In such times as now, where political correctness seems to be working overtime, I quite often see one discrimination which presents itself quite often in our society.  Is it race?  No.  Is it culture? No. It is the prejudice we, as snowmobilers, see each time there is the need for a scapegoat or blame to be laid in an unfortunate situation. In the face of tragedy or controversy it seems to be quite socially acceptable to bash, blame and ridicule the sport of snowmobiling, creating somewhat of a socially acceptable double standard. 

Some examples of the comments following the death of five snowmobilers in a recent newspaper publication:

"Highmarking" is a deadly "sport." It happens every year. It needs to be made illegal.”

“When are they going to ban this dangerous sport. 5 deaths is too much.”

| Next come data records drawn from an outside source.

Lemma resolves_agree type table root tbl tbl' lim h sl :
  0 <= root -> 2 ^ root <= lim -> (forall j, table <= j < table + lim -> aget tbl' j = aget tbl j) ->
  resolves type table root tbl lim h sl -> resolves type table root tbl' lim h sl.
Proof.
  intros Hr Hl Ht H. assert (0 < 2 ^ root) by (apply pow2_pos; lia). assert (Hm := Z.mod_pos_bound h (2 ^ root) ltac:(lia)).
  eapply resolves_frame; [exact H|apply Ht; lia|]. intros c off _ Ho Hlim Hc _.
  assert (0 < 2 ^ c) by (apply pow2_pos; lia). assert (Hmc := Z.mod_pos_bound (h / 2 ^ root) (2 ^ c) ltac:(lia)). apply Ht. lia.
Qed.

Lemma is_link_intro c b v : 1 <= c <= 15 -> is_link (Code c b v) = true.
Proof.
  intros Hc. unfold is_link. cbn [op].
  assert (c = 1 \/ c = 2 \/ c = 3 \/ c = 4 \/ c = 5 \/ c = 6 \/ c = 7 \/ c = 8 \/ c = 9 \/ c = 10 \/
          c = 11 \/ c = 12 \/ c = 13 \/ c = 14 \/ c = 15) as H by lia.
  repeat (destruct H as [->|H]; [reflexivity|]). by subst c.
Qed.

(** Replicating an entry through a table of [c] index bits at [next]. *)
Lemma fill_table tbl next c l hd here :
  0 <= l <= c -> 0 <= next -> next + 2 ^ c <= Z.of_nat (length tbl) -> 0 <= hd < 2 ^ l ->
  exists tbl', fill_loop (Z.to_nat (1 ≪ c)) tbl (next + hd) (1 ≪ c) (1 ≪ l) here = Some tbl' /\
    length tbl' = length tbl /\
    (forall y, 0 <= y < 2 ^ c -> aget tbl' (next + y) = if y mod 2 ^ l =? hd then Some here else aget tbl (next + y)) /\
    (forall j, j < next \/ next + 2 ^ c <= j -> aget tbl' j = aget tbl j).
Proof.
  intros Hl Hn Hb Hhd. rewrite !Z.shiftl_1_l.
  assert (Hc : 2 ^ c = 2 ^ (c - l) * 2 ^ l) by (rewrite <- Z.pow_add_r by lia; f_equal; lia).
  assert (0 < 2 ^ l) by (apply pow2_pos; lia). assert (0 < 2 ^ (c - l)) by (apply pow2_pos; lia).
  destruct (fill_loop_spec (Z.to_nat (2 ^ c)) tbl (next + hd) (2 ^ (c - l)) (2 ^ l) here) as (tbl' & E & Hlen & Hin & Hout);
    [nia|lia|lia|lia|nia|].
  exists tbl'. rewrite Hc at 2. split; [exact E|]. split; [done|]. split.
  - intros y Hy. destruct (Z.eqb_spec (y mod 2 ^ l) hd) as [Ey|Ey].
    + rewrite <- (Hin (y / 2 ^ l)); [f_equal; rewrite (Z.div_mod y (2 ^ l)) at 1 by lia; lia|].
      split; [apply Z.div_pos; lia|]. apply Z.div_lt_upper_bound; lia.
    + apply Hout. intros q Hq Eq. apply Ey.
      replace y with (hd + q * 2 ^ l) by lia. rewrite Z_mod_plus_full. by apply Z.mod_small.
  - intros j Hj. apply Hout. intros q Hq. nia.
Qed.

(** Low and high parts of a prefix of [h]. *)
Lemma mod_split h a b : 0 <= a -> 0 <= b -> h mod 2 ^ (a + b) = h mod 2 ^ a + 2 ^ a * ((h / 2 ^ a) mod 2 ^ b).
Proof. intros. rewrite Z.pow_add_r by lia. apply Z.rem_mul_r; [apply Z.pow_nonzero|apply pow2_pos]; lia. Qed.

Lemma mod_mod_pow2 h a b : 0 <= b <= a -> (h mod 2 ^ a) mod 2 ^ b = h mod 2 ^ b.
Proof.
  intros H. replace a with (b + (a - b)) by lia. rewrite mod_split by lia.
  rewrite Z.mul_comm, Z_mod_plus_full. apply Z.mod_mod. apply Z.pow_nonzero; lia.
Qed.

(** Sorted by length: the short codes come first. *)
Lemma sorted_tail x xs : sorted (x :: xs) -> sorted xs.
Proof. intros H j k s l s' l' Hjk Hj Hk. by apply (H (S j) (S k) s l s' l' ltac:(lia)). Qed.
Lemma filter_longer x (xs : list (Z * Z)) : Forall (fun sl => x < sl.2) xs -> filter (fun sl => sl.2 <= x) xs = [] /\ filter (fun sl => ~ sl.2 <= x) xs = xs.
Proof.
  induction 1 as [|[s l] xs H _ [IH1 IH2]]; [done|]. rewrite !filter_cons. cbn [snd] in *. rewrite decide_False, decide_True by lia. by rewrite IH1, IH2.
Qed.
Lemma sorted_split x xs : sorted xs -> xs = filter (fun sl => sl.2 <= x) xs ++ filter (fun sl => ~ sl.2 <= x) xs.
Proof.
  induction xs as [|[s l] xs IH]; intros H; [done|]. rewrite !filter_cons. cbn [snd]. destruct (decide (l <= x)) as [Hl|Hl].
  - rewrite decide_False by tauto. cbn [app]. f_equal. apply IH. by eapply sorted_tail.
  - rewrite decide_True by done. destruct (filter_longer x xs) as [-> ->]; [|done].
    apply Forall_lookup_2. intros i [s' l'] Hi. pose proof (H 0%nat (S i) s l s' l' ltac:(lia) eq_refl Hi). cbn. lia.
Qed.

#[local] Opaque rev.
Section loop.
Context (type : codetype) (lens work : list Z) (table root max N room : Z) (cs : list (Z * Z)).
Context (Hlok : lens_ok cs) (Hsort : sorted cs) (Hkraft : kraft cs <= 2 ^ 15)
  (Hn : Z.of_nat (length cs) < 65536).
Context (Hwork : forall k s l, cs !! k = Some (s, l) ->
  aget work (Z.of_nat k) = Some s /\ aget lens s = Some l /\ 0 <= s < type_syms type /\ l <= max).
Context (Hmax : exists k s, cs !! k = Some (s, max)).
Context (Hroot : 1 <= root <= max) (Hmax15 : max <= 15) (Htable : 0 <= table).
Context (Hcodes : type = CODES -> max <= root).
Context (Hspace : forall used, 0 <= used -> not_enough type used = false ->
  (type = CODES -> used = 2 ^ root) -> used <= room).
Context (Hroom : table + room <= N /\ room < 65536) (tbl0 : list code).

Abbreviation P := (pos cs).
Abbreviation resolves := (resolves type table root).

Lemma pos_lt k s l : cs !! k = Some (s, l) -> 0 <= P k /\ P k + weight l <= 2 ^ 15 /\ P (S k) = P k + weight l.
Proof.
  intros Hk. rewrite <- (pos_S _ _ _ _ Hk). pose proof (pos_le_kraft cs (S k) Hlok).
  split; [|split; [lia|done]]. apply kraft_nonneg. by apply Forall_take.
Qed.

Lemma pos_lt15 k s l : cs !! k = Some (s, l) -> 0 <= P k < 2 ^ 15.
Proof.
  intros Hk. destruct (pos_lt k s l Hk). assert (0 < weight l); [|lia].
  apply weight_pos. apply (lens_ok_lookup _ _ _ _ Hlok Hk).
Qed.

(** The weight of the symbols from [k] on whose length is at most [x]. *)
Definition short_kraft (x : Z) (k : nat) : Z := kraft (filter (fun sl => sl.2 <= x) (drop k cs)).

Lemma short_kraft_succ x k :
  short_kraft x k = short_kraft (x - 1) k + cntl x (drop k cs) * weight x.
Proof.
  unfold short_kraft. induction (drop k cs) as [|[s l] xs IH]; [done|].
  rewrite !filter_cons, cntl_cons. cbn [snd].
  destruct (Z.eqb_spec l x) as [->|]; repeat case_decide; try lia;
    unfold kraft in *; cbn [foldr snd] in *; lia.
Qed.

Lemma short_kraft_none x k s l : cs !! k = Some (s, l) -> x < l -> short_kraft x k = 0.
Proof.
  intros Hk Hx. unfold short_kraft.
  assert (Hall : Forall (fun sl : Z * Z => x < sl.2) (drop k cs)).
  { apply Forall_lookup_2. intros i [s' l'] Hi. rewrite lookup_drop in Hi. cbn.
    pose proof (Hsort k (k + i)%nat s l s' l' ltac:(lia) Hk Hi). lia. }
  induction Hall as [|[s' l'] xs H _ IH]; [done|]. rewrite filter_cons. cbn [snd] in *.
  case_decide; [lia|done].
Qed.

(** A longer symbol comes after all of them. *)
Lemma short_kraft_pos x k j s l :
  (k <= j)%nat -> cs !! j = Some (s, l) -> x < l -> P k + short_kraft x k <= P j.
Proof.
  intros Hkj Hj Hx.
  assert (HP : P j = P k + kraft (take (j - k) (drop k cs))).
  { unfold pos. replace j with (k + (j - k))%nat at 1 by lia. by rewrite <- take_take_drop, kraft_app. }
  assert (HS : short_kraft x k = kraft (filter (fun sl : Z * Z => sl.2 <= x) (take (j - k) (drop k cs))) + short_kraft x j).
  { unfold short_kraft. rewrite <- kraft_app, <- list.filter_app. do 2 f_equal.
    rewrite <- (take_drop (j - k) (drop k cs)) at 1. f_equal. rewrite drop_drop. f_equal. lia. }
  rewrite (short_kraft_none x j s l Hj Hx) in HS.
  assert (lens_ok (take (j - k) (drop k cs))) as Hok by (by apply Forall_take, Forall_drop).
  enough (kraft (filter (fun sl : Z * Z => sl.2 <= x) (take (j - k) (drop k cs))) <= kraft (take (j - k) (drop k cs))) by lia.
  clear HP HS. induction Hok as [|[s' l'] xs H _ IH]; [done|]. cbn [snd] in H. pose proof (weight_pos l' ltac:(lia)).
  rewrite filter_cons. case_decide; unfold kraft in *; cbn [foldr snd] in *; lia.
Qed.

(** All the codes from [k] on. *)
Lemma short_kraft_all x k : max <= x -> short_kraft x k = kraft cs - P k.
Proof.
  intros Hx. assert (kraft cs = P k + kraft (drop k cs)) as -> by (unfold pos; by rewrite <- kraft_app, take_drop).
  replace (P k + kraft (drop k cs) - P k) with (kraft (drop k cs)) by lia. unfold short_kraft. f_equal.
  assert (Hall : Forall (fun sl : Z * Z => sl.2 <= x) (drop k cs)).
  { apply Forall_lookup_2. intros i [s l] Hi. rewrite lookup_drop in Hi. apply Hwork in Hi as (_ & _ & _ & ?). cbn. lia. }
  induction Hall as [|sl xs H _ IH]; [done|]. rewrite filter_cons, decide_True by done. by f_equal.
Qed.

(** Their number, and where the next code starts. *)
Definition short_count (x : Z) (k : nat) : nat := length (filter (fun sl => sl.2 <= x) (drop k cs)).

Lemma sorted_drop k : sorted (drop k cs).
Proof. intros i j s l s' l' Hij Hi Hj. rewrite lookup_drop in Hi, Hj. by apply (Hsort (k + i)%nat (k + j)%nat s l s' l' ltac:(lia)). Qed.

Lemma short_count_iff x k i s l : cs !! (k + i)%nat = Some (s, l) -> l <= x <-> (i < short_count x k)%nat.
Proof.
  intros Hi. rewrite <- lookup_drop, (sorted_split x (drop k cs) (sorted_drop k)) in Hi. unfold short_count. split; intros H.
  - destruct (Nat.lt_ge_cases i (length (filter (fun sl : Z * Z => sl.2 <= x) (drop k cs)))) as [|Hge]; [done|].
    rewrite lookup_app_r in Hi by done. apply list_elem_of_lookup_2, list_elem_of_filter in Hi as [Hi _]. cbn in Hi. lia.
  - rewrite lookup_app_l in Hi by done. by apply list_elem_of_lookup_2, list_elem_of_filter in Hi as [Hi _].
Qed.

Lemma short_count_pos x k : P (k + short_count x k) = P k + short_kraft x k.
Proof.
  unfold pos. rewrite <- take_take_drop, kraft_app. unfold short_kraft, short_count. do 2 f_equal.
  rewrite (sorted_split x (drop k cs) (sorted_drop k)) at 2. by rewrite take_app_length.
Qed.

Lemma short_count_succ x k : Z.of_nat (short_count x k) = Z.of_nat (short_count (x - 1) k) + cntl x (drop k cs).
Proof.
  unfold short_count. induction (drop k cs) as [|[s l] xs IH]; [done|]. rewrite !filter_cons, cntl_cons. cbn [snd].
  destruct (Z.eqb_spec l x) as [->|]; repeat case_decide; cbn [length]; lia.
Qed.

Lemma short_count_le x k : (k + short_count x k <= Nat.max k (length cs))%nat.
Proof. unfold short_count. pose proof (length_filter (fun sl : Z * Z => sl.2 <= x) (drop k cs)). rewrite length_drop in *. lia. Qed.

(** The codes of length [x] are consecutive. *)
Lemma pos_level x k r :
  Z.of_nat r <= cntl x (drop k cs) -> P (k + short_count (x - 1) k + r) = P k + short_kraft (x - 1) k + Z.of_nat r * weight x.
Proof.
  intros Hr. induction r as [|r IH]; [rewrite Nat.add_0_r, short_count_pos; lia|]. assert (Hs := short_count_succ x k). assert (Hle := short_count_le x k).
  destruct (Nat.lt_ge_cases (k + short_count (x - 1) k + r) (length cs)) as [Hlt|Hge].
  - destruct (lookup_lt_is_Some_2 cs _ Hlt) as [[s l] Hl]. replace (k + short_count (x - 1) k + S r)%nat with (S (k + short_count (x - 1) k + r)) by lia.
    rewrite (pos_S _ _ _ _ Hl), IH by lia. rewrite <- Nat.add_assoc in Hl.
    assert (l = x) as ->; [|lia]. pose proof (short_count_iff x k _ _ _ Hl). pose proof (short_count_iff (x - 1) k _ _ _ Hl). lia.
  - exfalso. lia.
Qed.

“It's sad for the loss of life but it's also sad how these machines destroy the pristine majesty of the mountains.”

"Devastated" ?? Hardly. Any number of online discussions have produced an incredible number of macho BS comments like "Stuff happens," blah, blah, blah. The snow machine macho cult refuses to change, right along with the mud-bogging truck cult and the rip-snorting ATV cult. They don't care. They have no respect for anything.”

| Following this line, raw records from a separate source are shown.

(* ===== verification/Fixed.v ===== *)
(** The fixed codes: the tables of [inffixed.h] are what [makefixed()] of [src/zlib/inflate.c] prints, and
    they decode the fixed codes of the deflate format. *)
From S2P Require Import Prelude Bits Huffman InfTrees Inffixed InfTreesProof InfDecode.

(** The lengths set by [fixedtables()] under [BUILDFIXED]. *)
Definition fixed_lens : list Z :=
  replicate 144 8 ++ replicate 112 9 ++ replicate 24 7 ++ replicate 8 8.
Definition fixed_dists : list Z := replicate 32 5.

(** [fixedtables()] under [BUILDFIXED]: the array [fixed] and the start of the distance table. *)
Definition build_fixed (fixed : list code) (work : list Z) : option (list code * Z) :=
  r ← inflate_table LENS fixed_lens 288 fixed 0 9 work;
  let distfix := tr_next r in
  r ← inflate_table DISTS (fixed_dists ++ drop 32 fixed_lens) 32 (tr_tbl r) distfix 5 (tr_work r);
  Some (tr_tbl r, distfix).

(** The entries [makefixed()] prints. *)
Definition makefixed (fixed : list code) (work : list Z) : option (list code * list code) :=
  '(fixed, distfix) ← build_fixed fixed work;
  lenfix ← mapM (fun low => e ← aget fixed low;
                   Some (Code (if low .& 127 =? 99 then 64 else op e) (bits e) (val e))) (seqZ 0 512);
  distfix ← mapM (fun low => aget fixed (distfix + low)) (seqZ 0 32);
  Some (lenfix, distfix).

(** The tables of [inffixed.h] are those [makefixed()] prints: [inflate_table] on the lengths of the fixed
    codes, with the two unused length symbols marked invalid. *)
Theorem fixed_tables_generated :
  makefixed (replicate 544 (Code 0 0 0)) (replicate 288 0) = Some (lenfix, distfix).
Proof. vm_compute. reflexivity. Qed.

(** ** Decoding with the fixed tables *)

(** The entries of a table of [n] index bits and no second level agree with the canonical code. *)
Definition table_check (type : codetype) (tbl : list code) (n : Z) (cs : list (Z * Z)) : bool :=
  forallb (fun i =>
    match aget tbl i, find_sym cs 0 (rev 15 i) with
    | Some e, Some (s, l) =>
        match make_entry type s l with
        | Some e' => negb (is_link e) && (bits e =? l) && (l <=? n) &&
            match classify (op e) (val e), classify (op e') (val e') with
            | Some sy, Some sy' => bool_decide (sy = sy')
            | _, _ => false
            end
        | None => false
        end
    | _, _ => false
    end) (seqZ 0 (2 ^ n)).

Lemma table_check_good type tbl n ls :
  type <> CODES -> 1 <= n <= 15 -> Z.of_nat (length ls) <= type_syms type -> code_ok type ls = true ->
  table_check type tbl n (canon ls) = true -> good_table type (aget tbl) n ls.
Proof.
  intros Ht Hn Hsy Hok Hc. unfold table_check in Hc. rewrite forallb_forall in Hc. split; try done.
  intros h. assert (0 < 2 ^ n) by (apply pow2_pos; lia). assert (2 ^ n <= 2 ^ 15) by (apply Z.pow_le_mono_r; lia).
  assert (Hb := Z.mod_pos_bound h (2 ^ n) ltac:(lia)). specialize (Hc (h mod 2 ^ n)).
  rewrite <- list_elem_of_In, elem_of_seqZ in Hc. specialize (Hc ltac:(lia)).
  destruct (aget tbl (h mod 2 ^ n)) as [e|] eqn:Ee; [|done].
  destruct (find_sym (canon ls) 0 (rev 15 (h mod 2 ^ n))) as [[s l]|] eqn:Ef; [|done].
  destruct (make_entry type s l) as [e'|] eqn:Em; [|done].
  rewrite !andb_true_iff, negb_true_iff in Hc. destruct Hc as [[[Hl He] Hln] Hcl].
  destruct (classify (op e) (val e)) as [sy|] eqn:Ec; [|done]. destruct (classify (op e') (val e')) as [sy'|] eqn:Ec'; [|done].
  apply bool_decide_eq_true in Hcl. subst sy'.
  exists (op e), (val e), (bits e), sy. split; [|split; [done|]].
  - unfold lookup. rewrite Z.shiftl_1_l, land_mask, Ee by lia. cbn [mbind option_bind]. by rewrite Hl.
  - replace (bits e) with l by lia. apply (symbol_at_prefix type ls Hsy Hok (h mod 2 ^ n)).
    + unfold symbol_at, huff_decode. rewrite (Z.mod_small _ (2 ^ 15)), Ef by lia. cbn [decoded mbind option_bind].
      rewrite Em. cbn [mbind option_bind]. by rewrite Ec'.
    + apply mod_mod_pow2. destruct (find_sym_inv _ _ _ _ (canon_lens_ok ls) (proj1 (rev15_range _)) Ef) as (i & Hi & _).
      apply canon_sym in Hi. lia.
Qed.

Lemma lenfix_good : good_table LENS (aget lenfix) 9 fixed_lens.
Proof. apply table_check_good; [done|lia|done|vm_compute; reflexivity|vm_compute; reflexivity]. Qed.
Lemma distfix_good : good_table DISTS (aget distfix) 5 fixed_dists.
Proof. apply table_check_good; [done|lia|done|vm_compute; reflexivity|vm_compute; reflexivity]. Qed.

(** No fixed length code is shorter than seven bits. *)
Lemma lenfix_seven h o v k : lookup (aget lenfix) 9 h = Some (o, v, k) -> 7 <= k.
Proof.
  assert (Hc : forallb (fun e => negb (is_link e) && (7 <=? bits e)) lenfix = true) by (vm_compute; reflexivity).
  unfold lookup. rewrite Z.shiftl_1_l, land_mask by lia.
  destruct (aget lenfix (h mod 2 ^ 9)) as [e|] eqn:E; [|done]. cbn [mbind option_bind].
  rewrite forallb_forall in Hc. specialize (Hc e). rewrite <- list_elem_of_In in Hc. unfold aget in E.
  destruct (0 <=? h mod 2 ^ 9); [|done]. apply list_elem_of_lookup_2 in E. specialize (Hc E).
  apply andb_true_iff in Hc as [Hl%negb_true_iff H7%Z.leb_le]. rewrite Hl. by intros [= _ _ <-].
Qed.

Not all snowmobilers are adrenaline junkies with a death wish. In fact, the majority of riders out there are very respectful, safety-conscious and educated by way of avalanche courses.  Little is mentioned of this when a media release reports on an avalanche fatality.  Keyboard jockeys fire up their quick wit and attack the sport and riders as a whole, tarnishing everyone with a brush of disgust and disdain.  A tragic situation such as an avalanche hits the hearts of many, not only the family and friends of the deceased. 

As a snowmobiler, we mourn the loss of our loved one—our sled brother or sister who lost their life—while keyboard jockeys speak of highmarking and death wishes. How stupid society is to believe such rubbish, but what are we to do? How do we shift perception? Why is it that there can be 300 reported drownings each year, yet the respect and heartfelt condolences offered are not the same type of grace given to snowmobilers when we have a fatality? 

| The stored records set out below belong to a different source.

Fixpoint scan_loop (fuel : nat) (n : Z) (tree bl_tree : list ct_data) (q : runs) : option (list ct_data) :=
  match fuel with
  | O => Some bl_tree
  | S fuel =>
      let curlen := q_nextlen q in
      e ← aget tree (n + 1);
      let nextlen := Len e in
      let count := q_count q + 1 in
      if (count <? q_max q) && (curlen =? nextlen) then
        scan_loop fuel (n + 1) tree bl_tree (Runs (q_prevlen q) nextlen count (q_max q) (q_min q))
      else
        bl_tree ←
          (if count <? q_min q then add_freq bl_tree curlen count
           else if nz curlen then
             bl_tree ← (if negb (curlen =? q_prevlen q) then add_freq bl_tree curlen 1 else Some bl_tree);
             add_freq bl_tree REP_3_6 1
           else if count <=? 10 then add_freq bl_tree REPZ_3_10 1
           else add_freq bl_tree REPZ_11_138 1);
        scan_loop fuel (n + 1) tree bl_tree (runs_next curlen nextlen)
  end.

(** The tree with its guard, and the frequencies of the bit length codes. *)
Definition scan_tree (tree : list ct_data) (max_code : Z) (bl_tree : list ct_data) : option (list ct_data * list ct_data) :=
  e ← aget tree 0;
  tree ← set_dl tree (max_code + 1) 0xffff;
  bl_tree ← scan_loop (Z.to_nat (max_code + 1)) 0 tree bl_tree (runs_init (Len e));
  Some (tree, bl_tree).

(** [do { send_code(s, curlen, s->bl_tree); } while (--count != 0);] *)
Fixpoint send_copies (count : nat) (w : writer) (curlen : Z) (bl_tree : list ct_data) : option writer :=
  match count with
  | O => Some w
  | S count => w ← send_code w curlen bl_tree; send_copies count w curlen bl_tree
  end.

Trigger Point Snow services avalanche educator Chris Granter eplaining the importance of terrain management.
Trigger Point Snow services avalanche educator Chris Granter eplaining the importance of terrain management. Trish Drinkle photo

Action Plan

  1. Ignorance is not an excuse.  Those of you out there riding unprepared, fix it. Take your AST 1 if you ride in the mountains and practise effective group management and terrain assessment.  Fix it. Most I see who ignore basic safety practice have been around the block quite a few times—over 40 and bullet proof. They’ve been riding their whole lives without incident—what more do they need to know as apparently they know it all. Here’s a news flash. Machines have come a long way since the days of the Elans and Citations. Snow science and technology has advanced. Check your ego at the door and get your education, safety equipment and know how to use it. 
  2. I really do not care—there, I said it—I don’t care if you’ve booked off a week to ride in Valemount, Revy or Sicamous. Ride to conditions, and ride to survive. Yes, you may not be hitting the steep and deep, but you will be alive. While you may consider this a waste of vacation time and money, take it from me, losing a loved one in an avalanche sends a ripple effect of pain and sadness through many. I don’t care what destination, loop or never-before-explored area you have a yearning to hit. If avalanche conditions and signs of snow pack instability are telling you to tap’er cool, do not push it. Make wise choices, ride to conditions and encourage others to do the same. Have a Plan B perhaps even a Plan C for a destination, and learn to appreciate the fun that can be had in simple terrain when avalanche conditions are considerable and high. If you can’t have fun riding simple terrain, well then, stay at home. We as a user group do not want you to die, nor should anyone be subjected to such a preventable pain. 
  3. Be courteous and respectful towards everyone when you are out riding. If you have an aftermarket exhaust, don’t crack your throttle near residential homes.  Such noise really is disrespectful, especially for those who are not snowmobilers.  If you see other backcountry enthusiasts such as skiers and snowshoers out on the trail, please treat them with respect and perhaps even reach out in conversation.  This will go a long way for public relations in the long run. You may be snubbed, or given the stink eye, but rest assured you will leave a lasting positive impression. 
  4. Use your big boy/girl voice. If you are not comfortable, learn to speak up. I am sure some of the know-it-alls who’ve been around the block have ample reasons to hit a convex-wind loaded slope during high avalanche ratings, but it is up to YOU to speak up. Your life matters.You matter. When you know better, always do better. If you see stupidity out there, speak up and call a spade a spade.  While you may be the “fun police” or the “killjoy” of the group, hold your head high and speak up for what you know could be an unsafe choice.  You will make a difference, and you will be heard. Riding groups can get very small as you weed out those who are not on the same page as you safety wise.  That’s OK. Tell them exactly why you do not wish to ride with them.  Your loved ones, their loved ones and all snowmobilers will thank you for this.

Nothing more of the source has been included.